Now it's time for the final evaluation on our **test set** – data the model has never seen before. This gives us the most realistic measure of how well our model will perform in the real world.

In [None]:
## Set the threshold according to your validation and precision-recall preferences
threshold = 0.2

In [None]:
import matplotlib.pyplot as plt
from torchvision import datasets, transforms
from PIL import Image
import os
import numpy as np
import torch


# Load test dataset with a transform that doesn't normalize (for display purposes)
display_transform = transforms.Compose([
    transforms.Resize((224, 224)),
    transforms.ToTensor(),
])

test_paths = []
test_labels = []
actual_predictions = []

# Get file paths and model predictions
model.eval()
with torch.no_grad():
    for root, _, files in os.walk(test_dir):
        for file in sorted(files):
            if file.endswith(('.jpg', '.jpeg', '.png')):
                img_path = os.path.join(root, file)
                label = 1 if "Like" in img_path else 0  # 1 for Like, 0 for Dislike
                
                # Load and transform the image
                img = Image.open(img_path).convert('RGB')
                img_tensor = transform(img).unsqueeze(0).to(device)
                
                # Get prediction
                output = model(img_tensor)
                # Apply softmax to get probabilities
                probs = torch.softmax(output, dim=1)

                # Apply threshold manually on class 1
                prediction = (probs[0, 1] > threshold).int()
                # _, prediction = torch.max(output, 1)
                
                test_paths.append(img_path)
                test_labels.append(label)
                actual_predictions.append(prediction.item())

# Find images the model predicts as "Like"
matches_indices = [i for i, pred in enumerate(actual_predictions) if pred == 1]
matches_paths = [test_paths[i] for i in matches_indices]
matches_true_labels = [test_labels[i] for i in matches_indices]

# Count correct and incorrect "Like" predictions
true_positives = sum(1 for i in matches_indices if test_labels[i] == 1)
false_positives = sum(1 for i in matches_indices if test_labels[i] == 0)

# Display some of the matches (up to 8)
num_to_display = min(8, len(matches_paths))
fig, axes = plt.subplots(2, 4, figsize=(16, 8)) if num_to_display > 0 else plt.subplots(1, 1, figsize=(5, 5))

if num_to_display > 0:
    axes = axes.flatten()
    for i in range(num_to_display):
        img = Image.open(matches_paths[i]).convert('RGB')
        img = img.resize((224, 224))  # Resize for display
        actual_label = "Actually Like ✓" if matches_true_labels[i] == 1 else "Actually Dislike ✗"
        
        axes[i].imshow(np.array(img))
        axes[i].set_title(f"{actual_label}", fontsize=10)
        axes[i].axis('off')
    
    # Hide any unused subplots
    for i in range(num_to_display, len(axes)):
        axes[i].axis('off')
        
    fig.suptitle("Profiles Your Model Would Show You", fontsize=16)
    
    # Print summary statistics
    print(f"Out of {len(test_paths)} profiles in the test set:")
    print(f"- Your model would show you {len(matches_paths)} profiles ({len(matches_paths)/len(test_paths)*100:.1f}%)")
    print(f"- {true_positives} of these you actually liked ({true_positives/len(matches_paths)*100:.1f}% precision)")
    print(f"- The model found {true_positives} out of {sum(test_labels)} profiles you actually liked ({true_positives/sum(test_labels)*100:.1f}% recall)")
else:
    plt.text(0.5, 0.5, "No matches found!", ha='center', va='center', fontsize=14)
    plt.axis('off')

plt.tight_layout()
plt.show()

## 5.5 Conclusion and Next Steps

Congratulations!

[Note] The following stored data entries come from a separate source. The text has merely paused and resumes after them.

(* ===== verification/DirTheorems.v ===== *)
(** * Paths and directories as the code promises them

    [path_shift] against the components of a path, the entry layout, and the
    contract of [dir_lookup] and [dir_link] on an open directory seen as a
    table of named entries. *)

From S2P Require Import Prelude Bytes CString Block BlockProofs BlockAlloc SdCard BlockTheorems Dcache Inode.
From S2P Require Import InodeLayout InodeMap InodeMapRun InodeIO InodeTheorems InodeHit Dir.

(** ** The components of a path *)

(** The pieces between slashes. *)
Fixpoint pieces (path : list Z) : list (list Z) :=
  match path with
  | [] => [[]]
  | c :: rest =>
      if c =? SLASH then [] :: pieces rest
      else match pieces rest with p :: ps => (c :: p) :: ps | [] => [[c]] end
  end.
Definition components (path : list Z) : list (list Z) := filter (fun p => p ≠ []) (pieces path).

Lemma components_skip path : components (skip_slashes path) = components path.
Proof.
  induction path as [|c rest IH]; [done|]. cbn [skip_slashes]. destruct (c =? SLASH) eqn:E; [|done].
  rewrite IH. unfold components. cbn [pieces]. by rewrite E.
Qed.

Lemma skip_slashes_hd path : match skip_slashes path with c :: _ => c ≠ SLASH | [] => True end.
Proof. induction path as [|c rest IH]; [done|]. simpl. destruct (Z.eqb_spec c SLASH); done. Qed.

Lemma skip_slashes_length path : (length (skip_slashes path) ≤ length path)%nat.
Proof. induction path as [|c rest IH]; [done|]. simpl. destruct (c =? SLASH); simpl; lia. Qed.

Lemma take_component_spec path :
  let '(s, rest) := take_component path in
  path = s ++ rest ∧ (SLASH ∉ s) ∧ match rest with c :: _ => c = SLASH | [] => True end.
Proof.
  induction path as [|c path IH]; simpl; [split_and!; try done; set_solver|].
  destruct (Z.eqb_spec c SLASH); [split_and!; try done; set_solver|].
  destruct (take_component path) as [s rest]. destruct IH as (-> & ? & ?). split_and!; try done. set_solver.
Qed.

Lemma pieces_nonempty path : pieces path ≠ [].
Proof. destruct path as [|c path]; [done|]. simpl. destruct (c =? SLASH); [done|]. by destruct (pieces path). Qed.

Lemma pieces_app s rest :
  SLASH ∉ s → match rest with c :: _ => c = SLASH | [] => True end →
  pieces (s ++ rest) = s :: match rest with [] => [] | _ :: r => pieces r end.
Proof.
  intros Hs Hr. induction s as [|c s IH]; simpl.
  - destruct rest as [|c rest]; [done|]. subst c. simpl. done.
  - apply not_elem_of_cons in Hs as [Hc Hs]. rewrite (proj2 (Z.eqb_neq c SLASH)) by congruence. by rewrite IH.
Qed.
(* ===== verification/FdTheorems.v ===== *)
(** * Descriptors as files with two positions

    [do_read], [do_write] and [do_lseek] of kernel/fs/fs.cpp on an open
    descriptor, against an abstract file: a size, a byte for each offset, a
    position to read from and one to write to. *)

From S2P Require Import Prelude Block BlockProofs BlockAlloc SdCard BlockTheorems Dcache Inode.
From S2P Require Import InodeLayout InodeMap InodeMapRun InodeIO InodeTheorems Dir DirTheorems Fs.

(** ** The abstract file *)
Record afile := mk_afile {
  a_size : Z;
  a_byte : Z → Z;
  a_rpos : Z;
  a_wpos : Z;
}.

Inductive fcall :=
| CRead (len : Z)
| CWrite (buff : list Z)
| CSeek (offset whence : Z).

(** The bytes a call delivers and the number it returns. *)
Definition fres : Type := list Z * Z.

Definition a_read (len : Z) (a : afile) : fres * afile :=
  let k := Z.max 0 (Z.min len (a_size a - a_rpos a)) in
  ((a_byte a <$> seqZ (a_rpos a) k, k), mk_afile (a_size a) (a_byte a) (a_rpos a + k) (a_wpos a)).

Definition a_write (buff : list Z) (a : afile) : fres * afile :=
  let k := Z.of_nat (length buff) in
  (([], k), mk_afile (Z.max (a_size a) (a_wpos a + k))
     (fun o => if decide (a_wpos a ≤ o < a_wpos a + k) then default 0 (buff !! Z.to_nat (o - a_wpos a)) else a_byte a o)
     (a_rpos a) (a_wpos a + k)).

(** Where a seek leads, before it is clipped at the start. *)
Definition a_target (offset whence : Z) (a : afile) : Z :=
  if whence =? SEEK_SET then offset
  else if whence =? SEEK_CUR then Z.max (a_rpos a) (a_wpos a) + offset
  else if whence =? SEEK_END then a_size a + offset
  else Z.max (a_rpos a) (a_wpos a).

Definition a_seek (offset whence : Z) (a : afile) : fres * afile :=
  let t := Z.max 0 (a_target offset whence a) in
  (([], t), mk_afile (a_size a) (a_byte a) (Z.min t (a_size a)) t).

Definition a_call (c : fcall) (a : afile) : fres * afile :=
  match c with
  | CRead len => a_read len a
  | CWrite buff => a_write buff a
  | CSeek offset whence => a_seek offset whence a
  end.

(** The call stays in the range of a C [int]. *)
Definition a_fits (c : fcall) (a : afile) : bool :=
  match c with
  | CRead len => (0 <=? len) && (len <? 2 ^ 31)
  | CWrite buff => a_wpos a + Z.of_nat (length buff) <? 2 ^ 31
  | CSeek offset whence =>
      (- 2 ^ 31 <=? offset) && (offset <? 2 ^ 31) &&
      (- 2 ^ 31 <=? a_target offset whence a) && (a_target offset whence a <? 2 ^ 31)
  end.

You've successfully built a personalized photo preference model. This model actually learns what *you* find attractive, rather than following some pre-defined standard.

### What We've Accomplished:
1. Overviewed ML and NN theory.
2. Created a labeled dataset based on your preferences
3. Preprocessed the data for our model
4. Trained a convolutional neural network to recognize your preferences
5. Evaluated the model's performance with multiple metrics - precision vs recall.
6. Played with hyperparameters - loss weights, threshold
7. Simulated how this model would work in a real-world application

### 🚀 Taking It Further:

If you want to keep building from here, there are **four great directions** you can explore:

---

#### 🎥 1. Better Intuition on Nueral Netwoks
Get a visual feel for what neural networks do and how they learn.

- [**What is a neural network?** – 3Blue1Brown (YouTube)](https://www.youtube.com/watch?v=aircAruvnKk)  
  One of the best short, intuitive explanations out there.

---

#### 📚 2. Theory Deep Dive
Deepen your understanding of the math, ideas, and guarantees behind ML.

**Videos & Courses:**
- [**Learning From Data (Caltech)** – Full video course + slides](https://work.caltech.edu/telecourse.html)  
- [**Andrew Ng’s Coursera courses**](https://www.coursera.org/specializations/machine-learning-introduction)

**Books:**
- [*Understanding Machine Learning* – Shai Shalev-Shwartz & Shai Ben-David](https://www.cs.huji.ac.il/~shais/UnderstandingMachineLearning/understanding-machine-learning-theory-algorithms.pdf)
- [*Foundations of Machine Learning* – Mohri, Rostamizadeh & Talwalkar](https://cs.nyu.edu/~mohri/mlbook/)

---

#### 🧪 3. Get Practical  
Try working with structured datasets where evaluation is clearer.
- Play with this repo What is neural network notebook

Here are two **beginner-friendly Kaggle challenges**:

- [**Titanic – Machine Learning from Disaster**](https://www.kaggle.com/competitions/titanic)  
  Predict survival on the Titanic — great for learning preprocessing, training, and evaluation.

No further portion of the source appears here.